J&J Announces Plan To Spin Off Consumer Health Division
Staff Report
WARSAW – Johnson & Johnson announced Friday, Nov. 12, that it will spin off its consumer health products so it can focus more on pharmaceuticals and medical devices.
Warsaw is home to DePuy Synthes and is J&J’s largest medical device manufacturer.
“We think these have evolved as fundamentally different businesses,” J&J Chief Executive Alex Gorsky said in a prepared statement.
The pharmaceutical and medical devices unit will retain the Johnson & Johnson name, the company said.
The planned separation “underscores our focus on delivering industry-leading biopharmaceutical and medical device innovation and technology with the goal of bringing new solutions to market for patients and healthcare systems, while creating sustainable value for shareholders,” Gorsky said.
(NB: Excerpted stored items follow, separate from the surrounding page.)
(* ===== verification/ActivationSpec.v ===== *)
(** * Lemmas on the activation of the best chain

    Transactions up to their witnesses, the coins that a chain of blocks leads to, and the parts of the block index that no operation of a node changes. *)

From S2P Require Import Prelude ValidationState Serialize ArithUint256 Chain Params Pow HeaderValidation Subsidy Transaction Script.
From S2P Require Import TxCheck Coins TxVerify Merkle Sha256 Sha256Spec Hash Block ConnectBlock ConnectBlockSpec Activation.
#[local] Open Scope Z_scope.

#[local] Opaque ComputeHash ComputeWitnessHash CBlockHeader_GetHash hash_node SerializeTransaction hashCacheEntry.

(** ** Transactions up to witnesses *)

(** What the identifier of a transaction commits to. *)
#[export] Instance txin_equiv : Equiv CTxIn := fun i j => prevout i = prevout j /\ scriptSig i = scriptSig j /\ nSequence i = nSequence j.
#[export] Instance tx_equiv : Equiv CTransaction := fun t u => vin t ≡ vin u /\ vout t = vout u /\ tx_version t = tx_version u /\ nLockTime t = nLockTime u.

#[export] Instance txin_equivalence : Equivalence (≡@{CTxIn}).
Proof.
  split; [by intros i|by intros i j (? & ? & ?)|]. intros i j k (? & ? & ?) (? & ? & ?). unfold equiv, txin_equiv. by split_and!; etrans.
Qed.

#[export] Instance tx_equivalence : Equivalence (≡@{CTransaction}).
Proof.
  split; [by intros t|by intros t u (? & ? & ? & ?)|]. intros t u v (? & ? & ? & ?) (? & ? & ? & ?). unfold equiv, tx_equiv. by split_and!; etrans.
Qed.

Lemma prevouts_equiv (l k : list CTxIn) : l ≡ k -> map prevout l = map prevout k.
Proof. induction 1 as [|i j l k (Hp & _) _ IH]; [done|]. cbn. by rewrite Hp, IH. Qed.

#[export] Instance IsCoinBase_proper : Proper ((≡) ==> (=)) IsCoinBase.
Proof.
  intros t u (Hv & _). unfold IsCoinBase. destruct Hv as [|i j l k (Hp & _) Hl]; [done|]. destruct Hl; [by rewrite Hp|done].
Qed.

Transparent SerializeTransaction ComputeHash.
Lemma ser_vin_equiv (l k : list CTxIn) : l ≡ k -> ser fmt_vin l = ser fmt_vin k.
Proof.
  intros H. assert (Hl : length l = length k) by by eapply Forall2_length, list_equiv_Forall2.
  assert (Hc : concat (map (ser fmt_CTxIn) l) = concat (map (ser fmt_CTxIn) k)).
  { induction H as [|i j l k (Hp & Hs & Hn) _ IH]; [done|]. cbn [map concat]. rewrite IH by (cbn in Hl; lia). f_equal. cbn. by rewrite Hp, Hs, Hn. }
  change (WriteCompactSize (Z.of_nat (length l)) ++ concat (map (ser fmt_CTxIn) l) = WriteCompactSize (Z.of_nat (length k)) ++ concat (map (ser fmt_CTxIn) k)).
  by rewrite Hl, Hc.
Qed.

#[export] Instance GetSerializeSize_proper : Proper ((≡) ==> (=)) (GetSerializeSize false).
Proof.
  intros t u (Hv & Ho & Hver & Hlock). unfold GetSerializeSize, SerializeTransaction. cbn [andb]. by rewrite (ser_vin_equiv _ _ Hv), Ho, Hver, Hlock.
Qed.

#[export] Instance ComputeHash_proper : Proper ((≡) ==> (=)) ComputeHash.
Proof.
  intros t u (Hv & Ho & Hver & Hlock). unfold ComputeHash. replace (SerializeTransaction false t) with (SerializeTransaction false u); [done|].
  unfold SerializeTransaction. cbn [andb]. by rewrite (ser_vin_equiv _ _ Hv), Ho, Hver, Hlock.
Qed.
Opaque SerializeTransaction ComputeHash.

Lemma Forall_equiv (P : CTxIn -> Prop) (l k : list CTxIn) : (forall i j, i ≡ j -> P i -> P j) -> l ≡ k -> Forall P l -> Forall P k.
Proof. intros HP. induction 1 as [|i j l k Hi _ IH]; [done|]. intros [Hp Hf]%Forall_cons. constructor; [by apply (HP i)|auto]. Qed.

Lemma tx_checked_equiv (t u : CTransaction) : t ≡ u -> tx_checked t -> tx_checked u.
Proof.
  intros E [Hi Ho Hs Hv Hn Hc Hp]. pose proof E as (Ev & Eo & _). constructor.
  - intros E0. rewrite E0 in Ev. by inversion Ev; subst.
  - by rewrite <- Eo.
  - by rewrite <- (GetSerializeSize_proper _ _ E).
  - by rewrite <- Eo.
  - by rewrite <- (prevouts_equiv _ _ Ev).
  - rewrite <- (IsCoinBase_proper _ _ E). intros H. eapply Forall_equiv; [|exact Ev|auto]. by intros i j (_ & <- & _).
  - rewrite <- (IsCoinBase_proper _ _ E). intros H. eapply Forall_equiv; [|exact Ev|auto]. by intros i j (<- & _).
Qed.

(** What a transaction does depends on it only up to witnesses. *)
Lemma spend_all_equiv (m : coins) (l k : list CTxIn) : l ≡ k -> spend_all m l = spend_all m k.
Proof.
  intros H. revert m. induction H as [|i j l k (Hp & _) _ IH]; intros m; [done|]. unfold spend_all in *. cbn [fold_left]. by rewrite Hp, IH.
Qed.

Lemma connects_tx_equiv (height : Z) (m m' : coins) (t u : CTransaction) (undo : CTxUndo) (fee : Z) :
  t ≡ u -> connects_tx height m t undo fee m' -> connects_tx height m u undo fee m'.
Proof.
  intros E H. pose proof E as (Ev & Eo & _). pose proof (ComputeHash_proper _ _ E) as Eh. pose proof (IsCoinBase_proper _ _ E) as Ec.
  assert (Hu : forall m, unnamed m t -> unnamed m u) by (intros m1 Hn n; rewrite <- Eo, <- Eh; apply Hn).
  assert (Ha : forall m, add_outputs m height t = add_outputs m height u) by (intros m1; unfold add_outputs; by rewrite Eo, Eh, Ec).
  destruct H as [Hc Hn|undo fee Hc Hf Hnd Hok Hn Hfee Hpos].
  - rewrite Ha. apply connects_coinbase; [congruence|auto].
  - rewrite Ha, (spend_all_equiv _ _ _ Ev). apply connects_spend.
    + congruence.
    + clear -Hf Ev. unfold finds in *. revert undo Hf. induction Ev as [|i j l k (Hp & _) _ IH]; intros undo Hf; inversion Hf; subst; constructor; [congruence|auto].
    + by rewrite <- (prevouts_equiv _ _ Ev).
    + eapply Forall_equiv; [|exact Ev|done]. intros i j (Hp & _). unfold input_ok. by rewrite Hp.
    + rewrite <- (spend_all_equiv _ _ _ Ev). auto.
    + by rewrite <- Eo.
    + done.
Qed.
Lemma after_connect_ok (st : node) (p : uint256) (r : connect_result (B := CCoinsViewCache B) (K := K)) :
  ok st -> bm_books (m_blockman st) (r_index r) ->
  (forall u, r_undo r = Some u -> exists b q c c' fees, index_of st !! p = Some b /\ pprev b = Some q /\ coins_after params body (index_of st) q c /\ block_shape (body p) /\
     connects (nHeight b) c (body p) ([] :: u) fees c') ->
  ok (after_connect st p r).
Proof.
  intros H Hbm Hu. assert (H1 : ok (set_fatal (set_validation_cache (set_blockman (next_tick st) (r_index r)) (r_scripts r)) (fatal_error st || IsError (r_state r)))).
  { apply (node_ok_moved _ _ (set_blockman st (r_index r))); [done| | |by apply (node_ok_books _ _ st); [apply books_manager|]].
    - apply (chain_good_grows (index_of st)); [apply (ig_tree _ _ (ok_index _ _ _ H))|apply Hbm|apply H].
    - apply (coins_good_grows _ _ (index_of st)); [apply Hbm|apply H]. }
  unfold after_connect. destruct (r_undo r) as [u|]; [|done]. destruct H1 as [K1 K2 K3 K4 K5]. split; try done. cbn [undo_files set_undo_files].
  intros p' u'. destruct (decide (p' = p)) as [->|Hne].
  - cbn. rewrite lookup_insert_eq. intros [= <-]. destruct (Hu u eq_refl) as (b & q & c & c' & fees & Hb & Hq & Ha & Hs & Hc).
    destruct (proj1 (proj1 Hbm) p b Hb) as (b' & Hb' & E). exists b', q, c, c', fees. rewrite <- (core_pprev _ _ E), <- (core_nHeight _ _ E). split_and!; try done.
    by apply (coins_after_grows params body (index_of st)); [apply Hbm|].
  - cbn. rewrite lookup_insert_ne by done. apply K5.
Qed.
Lemma script_refines_view_witness :
  look 2 (run (script (page0 true)) [Scroll (mkNumber 25 1); Dispatch "scroll" [Window]])
  = mkView (mkNumber 25 1) "translateY(6.25px)" EmptyString.
Proof. rewrite (script_refines_view (page0 true) _ 2 eq_refl). vm_compute. reflexivity. Defined.

Lemma spaced_copies_restore_witness :
  let p := run (script (page0 true)) [click 13; Resolved 0] in
  let q := run p (Wait 200 :: repeat TimerTask (length (timers p))) in
  timers q = [] /\ background q 13 = EmptyString.
Proof.
  apply (spaced_copies_restore (page0 true) [click 13; Resolved 0] 13); [by split_and!|done|vm_compute; reflexivity].
Defined.


Lemma code_click_copies_witness :
  let p := run (script (page0 false)) [] in
  let q := step p (click 14) in
  writes q = writes p /\ style q = style p /\ timers q = timers p /\ clipboard q = clipboard p /\
  console q = console p ++ [("Failed to copy:", "TypeError")].
Proof.
  apply (code_click_copies (page0 false) [] 14); [done|]. apply (bool_decide_unpack _). vm_compute. exact I.
Defined.

Lemma anchor_click_scrolls_witness :
  let q := step (script (page0 true)) (click 1) in
  defaultPrevented q = true /\ scrolls q = [(12%nat, mkScroll "smooth" "start")] /\ uncaught q = [].
Proof.
  refine (_ (anchor_click_scrolls (page0 true) [] 1 eq_refl _)); [vm_compute; exact (fun H => H)|].
  apply (bool_decide_unpack _). vm_compute. exact I.
Defined.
The company said the new consumer health company would be a leading global consumer health company, touching the lives of over one billion consumers with brands such as Neutrogena, Tylenol, Listerine and BAND-AID.
J&J said the new firm would be publicly-traded.
Pharmaceutical and medical devices sales significantly overshadow consumer health product sales.
The transition is expected to take years and it’s unclear how any of this could impact DePuy, which was acquired by Johnson & Johnson in 1998 before merging and adding the name Synthes.
Reuters news service described the change, which could take up to two years, as “the biggest shake-up in the company’s 135-year history.”